Mitochondrial creatine kinase (Mi-CK) consists of octameric and dimeric molecules that are interconvertible. In the present study, the kinetic properties of purified chicken heart Mi-CK (Mi(b)-CK) dimers and octamers were investigated separately under highly controlled conditions. Gel-permeation chromatography was performed before and after kinetic measurements in order to clearly define the proportions of octamers and dimers. 'Dimeric' Mi-CK solutions consisted of greater than or equal to 90 % dimers throughout the experiment whereas 'octameric' Mi-CK solutions consisted in the beginning of 90 % octamers, but upon measuring with the highest concentrations of creatine (Cr) and ATP approximately one-third of the octamers dissociated into dimers.
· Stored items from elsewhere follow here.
(* ===== verification/World.v ===== *)
(** * The state of the object cache

    The records of src/src/server/core/ObjectSegment.hpp, Object.hpp and
    Container.hpp, and the state they live in: the process memory, the memory
    backend, the storage, the control blocks of the [std::shared_ptr] that
    segments share, and the objects, which are reached through pointers. *)

From S2P Require Import Prelude StdMap Memory Interfaces ConsistencyTracker.

(** class ObjectSegmentMemory *)
Record ObjectSegmentMemory : Type := mkSegmentMemory {
  osm_buffer : Z;
  osm_size : Z;
  osm_memoryBackend : Z;
}.

(** class ObjectSegment; [os_memory] names the control block of the shared
    pointer, [None] is [nullptr]. *)
Record ObjectSegment : Type := mkSegment {
  os_memory : option Z;
  os_offset : Z;
  os_dirty : bool;
}.

(** struct ObjectSegmentDescr *)
Record ObjectSegmentDescr : Type := mkDescr {
  d_ptr : Z;
  d_offset : Z;
  d_size : Z;
}.

Inductive ObjectAccessMode : Type := ACCESS_READ | ACCESS_WRITE.
#[export] Instance ObjectAccessMode_eq_dec : EqDecision ObjectAccessMode.
Proof. solve_decision. Defined.

(** struct ObjectId *)
Record ObjectId : Type := mkId { id_low : Z; id_high : Z }.
#[export] Instance ObjectId_eq_dec : EqDecision ObjectId.
Proof. solve_decision. Defined.

(** class Object *)
Record Object : Type := mkObject {
  o_objectId : ObjectId;
  o_segmentMap : stdmap Z ObjectSegment;
  o_alignement : Z;
  o_consistencyTracker : ConsistencyTracker.Tracker;
  o_storageBackend : Z;
  o_memoryBackend : Z;
}.

Definition set_segmentMap (m : stdmap Z ObjectSegment) (o : Object) : Object :=
  mkObject (o_objectId o) m (o_alignement o) (o_consistencyTracker o) (o_storageBackend o) (o_memoryBackend o).
Definition set_tracker (t : ConsistencyTracker.Tracker) (o : Object) : Object :=
  mkObject (o_objectId o) (o_segmentMap o) (o_alignement o) t (o_storageBackend o) (o_memoryBackend o).

Record World {E S : Type} : Type := mkWorld {
  w_mem : mem;
  w_env : E;                                     (** the memory backends *)
  w_store : S;                                   (** the storage *)
  w_shared : gmap Z (ObjectSegmentMemory * Z);   (** shared pointers: target, use count *)
  w_nextShared : Z;
  w_objects : gmap Z Object;                     (** objects by address *)
  w_nextObject : Z;
}.
Arguments World : clear implicits.

Section world.
Context {E S : Type} `{MemoryProvider E} `{StorageBackend S}.
Abbreviation W := (World E S).

Definition set_mem (f : mem -> mem) (w : W) : W :=
  mkWorld _ _ (f (w_mem w)) (w_env w) (w_store w) (w_shared w) (w_nextShared w) (w_objects w) (w_nextObject w).
Definition set_env (e : E) (w : W) : W :=
  mkWorld _ _ (w_mem w) e (w_store w) (w_shared w) (w_nextShared w) (w_objects w) (w_nextObject w).
Definition set_store (s : S) (w : W) : W :=
  mkWorld _ _ (w_mem w) (w_env w) s (w_shared w) (w_nextShared w) (w_objects w) (w_nextObject w).
Definition set_shared (m : gmap Z (ObjectSegmentMemory * Z)) (w : W) : W :=
  mkWorld _ _ (w_mem w) (w_env w) (w_store w) m (w_nextShared w) (w_objects w) (w_nextObject w).
Definition set_objects (m : gmap Z Object) (w : W) : W :=
  mkWorld _ _ (w_mem w) (w_env w) (w_store w) (w_shared w) (w_nextShared w) m (w_nextObject w).
Definition bump_shared (w : W) : W :=
  mkWorld _ _ (w_mem w) (w_env w) (w_store w) (w_shared w) (w_nextShared w + 1) (w_objects w) (w_nextObject w).
Definition bump_object (w : W) : W :=
  mkWorld _ _ (w_mem w) (w_env w) (w_store w) (w_shared w) (w_nextShared w) (w_objects w) (w_nextObject w + 1).

(** A call of the memory backend [h]; a null backend is undefined. *)
Definition backend_allocate (h n : Z) : M W Z := fun w =>
  if h =? 0 then Abort FNullPointer
  else match mp_allocate h n (w_env w) with
       | Ok (p, e) => Ok (p, set_env e w)
       | Abort f => Abort f
       end.
Definition backend_deallocate (h p n : Z) : M W unit := fun w =>
  if h =? 0 then Abort FNullPointer
  else match mp_deallocate h p n (w_env w) with
       | Ok (_, e) => Ok (tt, set_env e w)
       | Abort f => Abort f
       end.

(** *** std::shared_ptr<ObjectSegmentMemory> *)

(** The object a shared pointer points to. *)
Definition shared_get (p : option Z) : M W ObjectSegmentMemory := fun w =>
  match p with
  | Some id => match w_shared w !! id with
               | Some (m, _) => Ok (m, w)
               | None => Abort FNullPointer
               end
  | None => Abort FAssert   (* assert(memory != nullptr) *)
  end.

(** std::make_shared<ObjectSegmentMemory>(...) *)
Definition make_shared (m : ObjectSegmentMemory) : M W Z := fun w =>
  let id := w_nextShared w in
  Ok (id, bump_shared (set_shared (<[id := (m, 1)]> (w_shared w)) w)).

(** Copy construction. *)
Definition shared_copy (p : option Z) : M W unit := fun w =>
  match p with
  | None => Ok (tt, w)
  | Some id => match w_shared w !! id with
               | Some (m, c) => Ok (tt, set_shared (<[id := (m, c + 1)]> (w_shared w)) w)
               | None => Abort FNullPointer
               end
  end.

(** ObjectSegmentMemory::~ObjectSegmentMemory *)
Definition segmentMemory_destroy (m : ObjectSegmentMemory) : M W unit :=
  if osm_buffer m =? 0 then ret tt
  else backend_deallocate (osm_memoryBackend m) (osm_buffer m) (osm_size m).

(** Destruction of a shared pointer; the last one destroys the target. *)
Definition shared_release (p : option Z) : M W unit := fun w =>
  match p with
  | None => Ok (tt, w)
  | Some id => match w_shared w !! id with
               | Some (m, c) =>
                   if c =? 1 then segmentMemory_destroy m (set_shared (delete id (w_shared w)) w)
                   else Ok (tt, set_shared (<[id := (m, c - 1)]> (w_shared w)) w)
               | None => Abort FNullPointer
               end
  end.

(** *** Objects *)
Definition get_obj (this : Z) : M W Object := fun w =>
  match w_objects w !! this with
  | Some o => Ok (o, w)
  | None => Abort FNullPointer
  end.

Definition update_obj (this : Z) (f : Object -> Object) : M W unit := fun w =>
  match w_objects w !! this with
  | Some o => Ok (tt, set_objects (<[this := f o]> (w_objects w)) w)
  | None => Abort FNullPointer
  end.

(** The segment at a key of the map of an object. *)
Definition get_segment (this k : Z) : M W ObjectSegment :=
  let! o := get_obj this in of_option FNullPointer (sm_find k (o_segmentMap o)).

(** Writing back the segment at a key of the map of an object. *)
Definition set_segment (this k : Z) (seg : ObjectSegment) : M W unit :=
  update_obj this (fun o => set_segmentMap (sm_insert k seg (o_segmentMap o)) o).
End world.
These proper controls enabled us to pinpoint the observed kinetic differences between dimers and octamers solely to the oligomeric state of Mi(b)-CK. Both dimeric and octameric Mi-CK displayed synergism in substrate binding (K-d values are higher than K-m values), meaning that binding of the first substrate facilitates subsequent binding of the second substrate. Most interestingly, K-m(Cr) and K-d(Cr) values are both 2-3 times higher for octameric than for dimeric Mi-CK. Thus, at low Cr concentrations, the dimer is kinetically favoured for the forward direction of the reaction (phosphorylcreatine synthesis) compared with the octamer. The possible physiological significance of the lower K-d(Cr) value of dimeric versus octameric Mi(b)-CK, as well as the apparent negative cooperativity of ATP binding at higher [Cr], are discussed within the context of a possible functional role for dimeric Mi(b)-CK in vivo.